Problem to work on
Reproduce exactly the lines below from the one containing "(** Finished, and" through the one containing "(** Gave up: finished, the", including both, and nothing else.

########################################

(* ===== verification/BarCell.v ===== *)
(** * The bar cell

    [BarState]: one progress record and one output target, as
    [ProgressBar::with_draw_target] builds it.  Its operations run while the
    cell's mutex is held; they are computations over the cell and the store
    of shared regions ([SE (BarState * MHeap) E]): [draw] renders the record
    through the style and paints it when the target does not decline,
    [update_and_draw] applies a mutation and attempts an unforced redraw,
    and the finish family marks the record finished and forces the final
    frame.  Only [draw] lets the terminal's error out; the others drop
    it.  The record is built in [src/src/progress_bar.rs]
    ([ProgressBar::with_draw_target]); its operations are in [state.rs],
    which is not among the sources, and follow the specification. *)

From Stdlib Require Import ZArith String List Lia.
From stdpp Require Import base option list gmap.
From S2P Require Import Prelude TermLike ProgressRecord OutputTarget.

#[local] Open Scope Z_scope.

Section BarState.
Context {T Sty : Type}.

Record BarState : Type := mkBarState {
  draw_target : ProgressDrawTarget T;
  state : ProgressState Sty
}.

End BarState.
Arguments BarState T Sty : clear implicits.

Module BarState.
Section ops.
Context `{TermLike T} `{StyleOps Sty}.
Implicit Types (bs : BarState T Sty) (mh : MHeap T) (s : ProgressState Sty).

Definition set_draw_target (v : ProgressDrawTarget T) bs : BarState T Sty :=
  mkBarState v (state bs).

Definition set_state (v : ProgressState Sty) bs : BarState T Sty :=
  mkBarState (draw_target bs) v.

(** Plumbing: a mutation of the record, and a read of the cell, as
    computations that never fail. *)
Definition modify {E} (f : ProgressState Sty → ProgressState Sty)
  : SE (BarState T Sty * MHeap T) E unit := λ '(bs, mh),
  (Ok tt, (set_state (f (state bs)) bs, mh)).

Definition read {E A} (g : BarState T Sty → MHeap T → A)
  : SE (BarState T Sty * MHeap T) E A := λ '(bs, mh), (Ok (g bs mh), (bs, mh)).

(** The frame of the record: the style's lines at the target's width, or
    nothing for a bar that no longer renders. *)
Definition render s (width : nat) : list string :=
  if ProgressState.should_render s then format_state (style s) s width else [].

(** The frame a direct target is handed for the record [s]: emptied, then
    filled with the record's lines. *)
Definition frame s (tg : TermTarget T) : ProgressDrawState :=
  ProgressDrawState.set_lines (render s (TermLike.width (term tg)))
    (ProgressDrawState.reset (draw_state tg)).

(** A redraw attempt.  When the target does not decline, the record's
    frame is handed over and painted; the outcome is the terminal's. *)
Definition draw (force_draw : bool) (now : Instant)
  : SE (BarState T Sty * MHeap T) io_error unit := λ '(bs, mh),
  let width := ProgressDrawTarget.width (draw_target bs) mh in
  match ProgressDrawTarget.drawable force_draw now (draw_target bs) with
  | None => (Ok tt, (bs, mh))
  | Some drawable =>
      let ds := Drawable.state drawable mh in
      let ds := ProgressDrawState.set_lines (lines ds ++ render (state bs) width) ds in
      let '(drawable, mh) := Drawable.set_state ds drawable mh in
      let '(r, tgt, mh) := Drawable.draw drawable mh in
      (r, (set_draw_target tgt bs, mh))
  end.

(** Applies a mutation to the record; a change of position is a sample
    for the estimator. *)
Definition update (now : Instant) (f : ProgressState Sty → ProgressState Sty) s
  : ProgressState Sty :=
  let s' := f s in
  if (pos s' =? pos s)%Z then s'
  else set_est (Estimator.record_step (pos s') now (est s')) s'.

(** The update-then-maybe-redraw transaction: the mutation, then an
    unforced redraw attempt whose outcome is dropped. *)
Definition update_and_draw {E} (now : Instant) (f : ProgressState Sty → ProgressState Sty)
  : SE (BarState T Sty * MHeap T) E unit := λ '(bs, mh),
  ignore_err (draw false now) (set_state (update now f (state bs)) bs, mh).

(** The same with a forced redraw: what the finish family runs. *)
Definition update_and_force_draw {E} (now : Instant) (f : ProgressState Sty → ProgressState Sty)
  : SE (BarState T Sty * MHeap T) E unit := λ '(bs, mh),
  ignore_err (draw true now) (set_state (update now f (state bs)) bs, mh).

(** Position to length when the length is known, finished, frame left. *)
Definition finish {E} (now : Instant) : SE (BarState T Sty * MHeap T) E unit :=
  update_and_force_draw now (λ s,
    set_status DoneVisible
      (if (len s =? u64_MAX)%Z then s else set_pos (len s) s)).

(** Finished where it stands, frame left. *)
Definition finish_at_current_pos {E} (now : Instant) : SE (BarState T Sty * MHeap T) E unit :=
  update_and_force_draw now (set_status DoneVisible).

(** The message, then as [finish]. *)
Definition finish_with_message {E} (msg : string) (now : Instant)
  : SE (BarState T Sty * MHeap T) E unit :=
  update_and_force_draw now (λ s,
    let s := set_message msg s in
    set_status DoneVisible
      (if (len s =? u64_MAX)%Z then s else set_pos (len s) s)).

(** Finished, and the bar's footprint erased. *)
Definition finish_and_clear {E} (now : Instant) : SE (BarState T Sty * MHeap T) E unit :=
  update_and_force_draw now (set_status DoneHidden).

(** Gave up: finished, the position kept, frame left. *)
Definition abandon {E} (now : Instant) : SE (BarState T Sty * MHeap T) E unit :=
  update_and_force_draw now (set_status DoneVisible).

Definition abandon_with_message {E} (msg : string) (now : Instant)
  : SE (BarState T Sty * MHeap T) E unit :=
  update_and_force_draw now (λ s, set_status DoneVisible (set_message msg s)).

(** Leave or clear, as the style says. *)
Definition finish_using_style {E} (now : Instant) : SE (BarState T Sty * MHeap T) E unit :=
  λ '(bs, mh),
  match on_finish (style (state bs)) with
  | AndLeave => finish now (bs, mh)
  | AndClear => finish_and_clear now (bs, mh)
  end.

End ops.
End BarState.

(** The frame [println] hands over: the lines [logs] of the message as
    log lines, which stay on the screen, then the [lines] of the bar;
    painted by erasing the previous frame. *)
Definition logged (logs lines : list string) : ProgressDrawState :=
  mkDrawState (logs ++ lines) (length logs) false Top.

(** The target after the frame [ds] has been painted on its terminal at
    time [now]: the terminal has received the calls, the throttle the
    time, and the frame and its line count are recorded. *)
Definition painted_with `{Recorder T} (ds : ProgressDrawState) (now : Instant)
  (tg : TermTarget T) : TermTarget T :=
  mkTermTarget
    (receive_all (ProgressDrawState.draw_ops ds (last_line_count tg)) (term tg))
    (RateLimiter.record now (rate_limiter tg)) (ProgressDrawState.line_count ds) ds.

(** ** Lemmas *)

Section facts.
Context `{TermLike T} `{StyleOps Sty}.
Implicit Types (bs : BarState T Sty) (mh : MHeap T) (s : ProgressState Sty).

(** Painting never touches the progress record. *)
Lemma draw_state_eq force_draw now bs mh :
  state (BarState.draw force_draw now (bs, mh)).2.1 = state bs.
Proof.
  unfold BarState.draw.
  destruct (ProgressDrawTarget.drawable _ _ _) as [d|]; [|done].
  destruct (Drawable.set_state _ _ _) as [d' mh'].
  by destruct (Drawable.draw d' mh') as [[r tgt] mh''].
Qed.

(** A hidden target makes a redraw attempt a no-op. *)
Lemma draw_hidden force_draw now bs mh :
  ProgressDrawTarget.is_hidden (draw_target bs) = true →
  BarState.draw force_draw now (bs, mh) = (Ok tt, (bs, mh)).
Proof. unfold BarState.draw. by destruct (draw_target bs). Qed.

(** The kind of the target is stable under painting. *)
Lemma draw_is_hidden force_draw now bs mh :
  ProgressDrawTarget.is_hidden (draw_target (BarState.draw force_draw now (bs, mh)).2.1)
  = ProgressDrawTarget.is_hidden (draw_target bs).
Proof.
  unfold BarState.draw.
  destruct (draw_target bs) as [tg|st idx|] eqn:Htgt; simpl; [| |by rewrite Htgt].
  - destruct (TermTarget.drawable _ _ _) as [tg1|]; simpl; [|by rewrite Htgt].
    by destruct (TermTarget.draw _) as [r tg2].
  - destruct (mh !! st) as [ms|] eqn:Hms; simpl.
    + rewrite lookup_insert_eq. by destruct (MultiState.draw _ _ _).
    + by rewrite Hms.
Qed.

Lemma remote_draw force_draw now bs mh :
  ProgressDrawTarget.remote (draw_target (BarState.draw force_draw now (bs, mh)).2.1)
  = ProgressDrawTarget.remote (draw_target bs).
Proof.
  unfold BarState.draw.
  destruct (draw_target bs) as [tg|st idx|] eqn:Htgt; simpl; [| |by rewrite Htgt].
  - destruct (TermTarget.drawable _ _ _) as [tg1|]; simpl; [|by rewrite Htgt].
    by destruct (TermTarget.draw _) as [r tg2].
  - destruct (mh !! st) as [ms|] eqn:Hms; simpl.
    + rewrite lookup_insert_eq. by destruct (MultiState.draw _ _ _).
    + by rewrite Hms.
Qed.

Lemma update_and_draw_ok {E} (force : bool) now f bs mh :
  ((if force then BarState.update_and_force_draw (E := E) now f
    else BarState.update_and_draw now f) (bs, mh)).1 = Ok tt.
Proof. by destruct force. Qed.

(** The record after the transaction is the mutated record, whatever the
    target did. *)
Lemma update_and_draw_state {E} now f bs mh :
  state (BarState.update_and_draw (E := E) now f (bs, mh)).2.1
  = BarState.update now f (state bs).
Proof.
  unfold BarState.update_and_draw. rewrite ignore_err_state.
  by rewrite draw_state_eq.
Qed.

Lemma update_and_force_draw_state {E} now f bs mh :
  state (BarState.update_and_force_draw (E := E) now f (bs, mh)).2.1
  = BarState.update now f (state bs).
Proof.
  unfold BarState.update_and_force_draw. rewrite ignore_err_state.
  by rewrite draw_state_eq.
Qed.

(** [update] changes the estimator and nothing else of what [f] yields. *)
Lemma update_fields now f s :
  let s' := BarState.update now f s in
  pos s' = pos (f s) ∧ len s' = len (f s) ∧ tick s' = tick (f s)
  ∧ status s' = status (f s) ∧ message s' = message (f s)
  ∧ prefix s' = prefix (f s) ∧ started s' = started (f s)
  ∧ steady_tick s' = steady_tick (f s) ∧ tick_thread s' = tick_thread (f s)
  ∧ style s' = style (f s).
Proof. unfold BarState.update. by destruct (pos (f s) =? pos s)%Z. Qed.

Lemma update_wf now f s :
  ProgressState.wf (f s) → ProgressState.wf (BarState.update now f s).
Proof.
  unfold ProgressState.wf. pose proof (update_fields now f s) as Hf. simpl in Hf.
  destruct Hf as (-> & -> & -> & _ & _ & _ & _ & -> & _). done.
Qed.

Lemma logged_parts (logs lines : list string) :
  ProgressDrawState.visible (logged logs lines) = lines
  ∧ ProgressDrawState.orphans (logged logs lines) = logs
  ∧ ProgressDrawState.line_count (logged logs lines) = length lines.
Proof.
  unfold logged, ProgressDrawState.visible, ProgressDrawState.orphans,
    ProgressDrawState.line_count. cbn.
  rewrite drop_app_length, take_app_length, length_app. repeat split. lia.
Qed.

End facts.

(** ** Lemmas: the throttle *)

Section throttle.
Context `{TermLike T} `{StyleOps Sty}.
Implicit Types (bs : BarState T Sty) (mh : MHeap T) (tg : TermTarget T).

(** An unforced redraw within the interval of the last paint does
    nothing: the terminal is not called and the target is as it was. *)
Lemma draw_throttled now bs mh tg t0 :
  draw_target bs = Direct tg →
  RateLimiter.last_draw (rate_limiter tg) = Some t0 →
  (now - t0 < RateLimiter.interval (rate_limiter tg))%Z →
  BarState.draw false now (bs, mh) = (Ok tt, (bs, mh)).
Proof.
  intros Htgt Ht0 Hlt. unfold BarState.draw.
  by rewrite Htgt, (target_drawable_throttled _ _ _ Ht0 Hlt).
Qed.

(** A redraw on a direct target that is forced, or made once the interval
    has elapsed, reaches the terminal, and the throttle records its time;
    the target stays a direct one, and the regions are not touched. *)
Lemma draw_direct force_draw now bs mh tg :
  draw_target bs = Direct tg →
  force_draw || RateLimiter.allow now (rate_limiter tg) = true →
  ∃ tg', (BarState.draw force_draw now (bs, mh)).2 = (BarState.set_draw_target (Direct tg') bs, mh)
    ∧ rate_limiter tg' = RateLimiter.record now (rate_limiter tg).
Proof.
  intros Htgt Hgo. unfold BarState.draw. rewrite Htgt. simpl.
  unfold TermTarget.drawable. rewrite Hgo. simpl.
  match goal with |- context [TermTarget.draw ?x] =>
    pose proof (draw_rate_limiter x) as Hrl; destruct (TermTarget.draw x) as [r tg'] end.
  exists tg'. split; [done|]. exact Hrl.
Qed.

End throttle.

(** ** Lemmas: a broken console terminal *)

Section broken.
Context `{StyleOps Sty}.
Implicit Types (bs : BarState console.Term Sty) (mh : MHeap console.Term)
  (tg : TermTarget console.Term).

(** A redraw that reaches a broken terminal fails at the first call: the
    terminal and the recorded line count are as before, the throttle has
    been stamped all the same, and the record is untouched. *)
Lemma draw_direct_broken force_draw now bs mh tg :
  draw_target bs = Direct tg →
  force_draw || RateLimiter.allow now (rate_limiter tg) = true →
  console.budget (term tg) = Some 0%nat →
  ∃ tg', BarState.draw force_draw now (bs, mh)
         = (Err (IoError console.EPIPE), (BarState.set_draw_target (Direct tg') bs, mh))
    ∧ term tg' = term tg
    ∧ last_line_count tg' = last_line_count tg
    ∧ rate_limiter tg' = RateLimiter.record now (rate_limiter tg).
Proof.
  intros Htgt Hgo Hb. unfold BarState.draw. rewrite Htgt. simpl.
  unfold TermTarget.drawable. rewrite Hgo. simpl.
  rewrite draw_broken by done. by eexists.
Qed.

End broken.

(** ** Lemmas: what reaches a terminal that records *)

Section recorder_facts.
Context `{RecorderOk T} `{StyleOps Sty}.
Implicit Types (bs : BarState T Sty) (mh : MHeap T) (tg : TermTarget T).

(** A redraw that is not declined, on a healthy terminal: the calls that
    paint the record's frame over the previous one are received, and the
    target records the frame, its line count and the time. *)
Lemma draw_direct_healthy force_draw now bs mh tg :
  draw_target bs = Direct tg →
  force_draw || RateLimiter.allow now (rate_limiter tg) = true →
  healthy (term tg) →
  BarState.draw force_draw now (bs, mh)
  = (Ok tt,
     (BarState.set_draw_target
        (Direct (painted_with (BarState.frame (state bs) tg) now tg)) bs, mh)).
Proof.
  intros Htgt Hgo Hb. unfold BarState.draw. rewrite Htgt. simpl.
  unfold TermTarget.drawable. rewrite Hgo. simpl.
  by rewrite draw_healthy.
Qed.

(** What the painted target holds. *)
Lemma painted_with_received ds now tg :
  received (term (painted_with ds now tg))
  = received (term tg) ++ ProgressDrawState.draw_ops ds (last_line_count tg).
Proof. apply received_receive_all. Qed.

Lemma painted_with_healthy ds now tg :
  healthy (term tg) → healthy (term (painted_with ds now tg)).
Proof. apply healthy_receive_all. Qed.

Lemma painted_with_width ds now tg :
  width (term (painted_with ds now tg)) = width (term tg).
Proof. apply width_receive_all. Qed.

End recorder_facts.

########################################

Output for this task
(** Finished, and the bar's footprint erased. *)
Definition finish_and_clear {E} (now : Instant) : SE (BarState T Sty * MHeap T) E unit :=
  update_and_force_draw now (set_status DoneHidden).

(** Gave up: finished, the position kept, frame left. *)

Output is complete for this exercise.